EXERCISE →
The entries below contain a line with "URL.toString (searchParams s)." and a line with "Definition resetFilters (s". Quote exactly those two lines and all lines between them.

Saved data entries →

_ _ _

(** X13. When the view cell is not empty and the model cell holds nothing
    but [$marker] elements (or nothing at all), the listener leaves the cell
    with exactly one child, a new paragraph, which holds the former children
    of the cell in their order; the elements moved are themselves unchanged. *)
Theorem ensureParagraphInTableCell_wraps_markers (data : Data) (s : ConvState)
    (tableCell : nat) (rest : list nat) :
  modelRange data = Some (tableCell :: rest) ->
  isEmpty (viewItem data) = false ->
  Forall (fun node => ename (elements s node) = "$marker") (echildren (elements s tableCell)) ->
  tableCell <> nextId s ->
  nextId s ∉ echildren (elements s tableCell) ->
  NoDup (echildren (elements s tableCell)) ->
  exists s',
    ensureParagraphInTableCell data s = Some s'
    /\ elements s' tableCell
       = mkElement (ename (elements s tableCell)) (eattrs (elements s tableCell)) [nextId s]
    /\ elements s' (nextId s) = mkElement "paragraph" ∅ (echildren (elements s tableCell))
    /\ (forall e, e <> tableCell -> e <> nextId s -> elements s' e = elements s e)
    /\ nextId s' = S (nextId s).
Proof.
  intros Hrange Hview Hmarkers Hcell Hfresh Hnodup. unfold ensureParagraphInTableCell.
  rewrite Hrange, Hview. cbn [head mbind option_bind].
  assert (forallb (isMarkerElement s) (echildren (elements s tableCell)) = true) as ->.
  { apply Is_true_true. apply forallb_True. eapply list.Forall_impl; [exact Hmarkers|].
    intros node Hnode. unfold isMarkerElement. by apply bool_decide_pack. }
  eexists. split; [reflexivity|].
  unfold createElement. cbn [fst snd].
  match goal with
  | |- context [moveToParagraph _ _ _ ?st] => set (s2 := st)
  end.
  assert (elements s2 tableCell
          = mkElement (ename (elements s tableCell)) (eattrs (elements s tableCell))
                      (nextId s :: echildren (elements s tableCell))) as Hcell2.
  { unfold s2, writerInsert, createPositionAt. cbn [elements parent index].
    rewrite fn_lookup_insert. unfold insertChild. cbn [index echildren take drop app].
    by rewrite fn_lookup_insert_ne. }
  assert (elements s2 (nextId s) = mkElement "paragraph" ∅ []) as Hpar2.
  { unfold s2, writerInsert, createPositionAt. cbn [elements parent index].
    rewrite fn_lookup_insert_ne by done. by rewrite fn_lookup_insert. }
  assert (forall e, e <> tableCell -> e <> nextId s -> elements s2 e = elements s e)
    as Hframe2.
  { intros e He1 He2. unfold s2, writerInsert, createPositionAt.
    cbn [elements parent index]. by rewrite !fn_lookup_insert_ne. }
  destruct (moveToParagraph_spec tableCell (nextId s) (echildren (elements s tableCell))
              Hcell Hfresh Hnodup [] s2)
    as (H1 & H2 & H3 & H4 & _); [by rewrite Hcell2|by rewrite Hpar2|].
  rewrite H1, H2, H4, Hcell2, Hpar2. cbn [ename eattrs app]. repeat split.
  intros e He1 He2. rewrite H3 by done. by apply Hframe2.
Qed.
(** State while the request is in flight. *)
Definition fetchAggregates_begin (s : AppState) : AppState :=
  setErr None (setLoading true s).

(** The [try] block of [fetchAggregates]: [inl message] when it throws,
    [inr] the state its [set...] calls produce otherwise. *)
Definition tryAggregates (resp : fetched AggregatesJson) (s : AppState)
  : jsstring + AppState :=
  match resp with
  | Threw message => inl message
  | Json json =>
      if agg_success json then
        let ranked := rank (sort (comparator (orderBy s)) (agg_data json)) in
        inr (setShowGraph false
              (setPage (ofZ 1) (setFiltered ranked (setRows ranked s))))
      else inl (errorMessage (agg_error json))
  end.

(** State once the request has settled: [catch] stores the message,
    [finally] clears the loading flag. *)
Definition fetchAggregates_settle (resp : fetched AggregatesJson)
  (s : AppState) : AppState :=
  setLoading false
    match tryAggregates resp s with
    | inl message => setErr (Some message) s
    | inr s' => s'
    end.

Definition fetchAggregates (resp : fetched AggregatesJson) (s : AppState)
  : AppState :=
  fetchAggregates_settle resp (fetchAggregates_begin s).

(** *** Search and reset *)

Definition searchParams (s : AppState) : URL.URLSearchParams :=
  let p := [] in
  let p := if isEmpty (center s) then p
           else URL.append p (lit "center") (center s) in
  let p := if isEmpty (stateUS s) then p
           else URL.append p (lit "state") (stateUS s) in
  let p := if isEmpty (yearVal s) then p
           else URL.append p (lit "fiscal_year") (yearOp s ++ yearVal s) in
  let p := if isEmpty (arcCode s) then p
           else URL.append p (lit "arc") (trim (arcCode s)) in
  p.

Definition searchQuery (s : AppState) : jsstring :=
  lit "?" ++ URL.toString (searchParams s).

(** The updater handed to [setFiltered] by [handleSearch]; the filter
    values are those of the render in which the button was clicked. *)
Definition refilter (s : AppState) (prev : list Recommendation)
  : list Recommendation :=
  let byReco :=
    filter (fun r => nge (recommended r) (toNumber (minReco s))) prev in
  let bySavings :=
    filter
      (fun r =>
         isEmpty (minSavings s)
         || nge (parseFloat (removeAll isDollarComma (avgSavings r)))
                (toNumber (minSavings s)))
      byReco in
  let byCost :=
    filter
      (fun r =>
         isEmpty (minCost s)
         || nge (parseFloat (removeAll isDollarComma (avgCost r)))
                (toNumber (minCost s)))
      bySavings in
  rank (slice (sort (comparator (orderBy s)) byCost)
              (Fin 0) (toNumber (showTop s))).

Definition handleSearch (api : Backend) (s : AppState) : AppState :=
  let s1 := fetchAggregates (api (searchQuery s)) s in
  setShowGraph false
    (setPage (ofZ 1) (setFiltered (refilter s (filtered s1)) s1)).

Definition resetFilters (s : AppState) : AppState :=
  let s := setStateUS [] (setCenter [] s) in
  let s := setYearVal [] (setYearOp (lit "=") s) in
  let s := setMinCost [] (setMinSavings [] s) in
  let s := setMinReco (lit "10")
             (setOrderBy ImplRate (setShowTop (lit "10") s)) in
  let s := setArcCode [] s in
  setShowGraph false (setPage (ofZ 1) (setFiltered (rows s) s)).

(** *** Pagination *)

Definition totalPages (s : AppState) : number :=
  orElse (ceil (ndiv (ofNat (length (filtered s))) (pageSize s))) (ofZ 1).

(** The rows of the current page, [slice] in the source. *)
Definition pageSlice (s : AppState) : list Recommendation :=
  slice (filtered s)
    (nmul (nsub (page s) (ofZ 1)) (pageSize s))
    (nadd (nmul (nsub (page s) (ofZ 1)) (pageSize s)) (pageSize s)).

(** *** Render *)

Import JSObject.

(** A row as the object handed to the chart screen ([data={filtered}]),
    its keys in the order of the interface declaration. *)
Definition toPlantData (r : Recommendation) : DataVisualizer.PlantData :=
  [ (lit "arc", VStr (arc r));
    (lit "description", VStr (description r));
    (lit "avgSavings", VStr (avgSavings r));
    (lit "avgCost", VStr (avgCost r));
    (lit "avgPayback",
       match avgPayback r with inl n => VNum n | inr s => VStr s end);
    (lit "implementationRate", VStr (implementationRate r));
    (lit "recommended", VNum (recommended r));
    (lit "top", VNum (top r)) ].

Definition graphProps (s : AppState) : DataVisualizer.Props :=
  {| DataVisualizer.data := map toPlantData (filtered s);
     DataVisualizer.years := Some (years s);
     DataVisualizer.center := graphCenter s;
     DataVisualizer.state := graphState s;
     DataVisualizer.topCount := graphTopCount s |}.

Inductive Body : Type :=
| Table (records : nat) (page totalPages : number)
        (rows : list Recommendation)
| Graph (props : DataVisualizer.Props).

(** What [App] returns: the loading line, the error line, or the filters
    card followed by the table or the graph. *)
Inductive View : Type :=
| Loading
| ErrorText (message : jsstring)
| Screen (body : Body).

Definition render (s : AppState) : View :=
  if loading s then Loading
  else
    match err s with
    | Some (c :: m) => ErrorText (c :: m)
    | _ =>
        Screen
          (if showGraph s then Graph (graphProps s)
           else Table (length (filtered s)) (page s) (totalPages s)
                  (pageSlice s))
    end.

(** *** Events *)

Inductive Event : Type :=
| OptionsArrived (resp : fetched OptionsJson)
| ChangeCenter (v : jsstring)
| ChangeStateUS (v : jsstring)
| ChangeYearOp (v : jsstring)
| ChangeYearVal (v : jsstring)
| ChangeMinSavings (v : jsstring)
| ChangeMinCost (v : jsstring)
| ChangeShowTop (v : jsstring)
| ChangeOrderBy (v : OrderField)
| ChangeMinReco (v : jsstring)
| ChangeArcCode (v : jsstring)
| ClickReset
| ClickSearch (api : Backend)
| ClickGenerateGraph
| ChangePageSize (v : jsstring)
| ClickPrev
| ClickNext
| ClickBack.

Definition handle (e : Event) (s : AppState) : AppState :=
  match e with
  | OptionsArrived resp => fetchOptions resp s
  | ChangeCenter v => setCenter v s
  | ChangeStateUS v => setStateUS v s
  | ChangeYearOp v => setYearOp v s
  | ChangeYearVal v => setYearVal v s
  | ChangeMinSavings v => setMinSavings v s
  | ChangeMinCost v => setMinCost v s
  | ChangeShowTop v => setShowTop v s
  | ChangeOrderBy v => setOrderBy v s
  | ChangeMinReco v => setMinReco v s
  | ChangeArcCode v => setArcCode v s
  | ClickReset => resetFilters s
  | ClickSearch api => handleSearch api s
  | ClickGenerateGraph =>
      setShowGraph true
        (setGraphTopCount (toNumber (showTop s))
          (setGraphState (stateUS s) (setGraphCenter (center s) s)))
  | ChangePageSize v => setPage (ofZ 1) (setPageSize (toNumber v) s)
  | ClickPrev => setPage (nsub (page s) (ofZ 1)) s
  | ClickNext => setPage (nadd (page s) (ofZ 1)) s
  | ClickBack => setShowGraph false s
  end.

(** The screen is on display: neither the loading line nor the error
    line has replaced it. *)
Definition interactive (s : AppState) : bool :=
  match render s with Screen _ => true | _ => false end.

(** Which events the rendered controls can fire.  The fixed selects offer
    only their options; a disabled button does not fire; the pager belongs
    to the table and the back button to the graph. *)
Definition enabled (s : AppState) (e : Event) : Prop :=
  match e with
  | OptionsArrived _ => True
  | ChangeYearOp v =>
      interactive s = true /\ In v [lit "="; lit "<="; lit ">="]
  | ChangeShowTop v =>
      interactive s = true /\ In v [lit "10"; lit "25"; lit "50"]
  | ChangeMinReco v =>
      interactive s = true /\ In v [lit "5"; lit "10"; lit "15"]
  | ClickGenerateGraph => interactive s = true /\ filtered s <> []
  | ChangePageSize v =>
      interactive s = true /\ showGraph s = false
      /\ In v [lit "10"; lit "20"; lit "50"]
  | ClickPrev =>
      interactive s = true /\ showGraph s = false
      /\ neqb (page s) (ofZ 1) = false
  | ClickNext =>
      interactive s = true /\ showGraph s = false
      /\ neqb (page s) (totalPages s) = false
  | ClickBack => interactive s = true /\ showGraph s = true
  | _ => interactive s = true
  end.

_ _ _

WRITTEN SOLUTION →
  lit "?" ++ URL.toString (searchParams s).

(** The updater handed to [setFiltered] by [handleSearch]; the filter
    values are those of the render in which the button was clicked. *)
Definition refilter (s : AppState) (prev : list Recommendation)
  : list Recommendation :=
  let byReco :=
    filter (fun r => nge (recommended r) (toNumber (minReco s))) prev in
  let bySavings :=
    filter
      (fun r =>
         isEmpty (minSavings s)
         || nge (parseFloat (removeAll isDollarComma (avgSavings r)))
                (toNumber (minSavings s)))
      byReco in
  let byCost :=
    filter
      (fun r =>
         isEmpty (minCost s)
         || nge (parseFloat (removeAll isDollarComma (avgCost r)))
                (toNumber (minCost s)))
      bySavings in
  rank (slice (sort (comparator (orderBy s)) byCost)
              (Fin 0) (toNumber (showTop s))).

Definition handleSearch (api : Backend) (s : AppState) : AppState :=
  let s1 := fetchAggregates (api (searchQuery s)) s in
  setShowGraph false
    (setPage (ofZ 1) (setFiltered (refilter s (filtered s1)) s1)).

Definition resetFilters (s : AppState) : AppState :=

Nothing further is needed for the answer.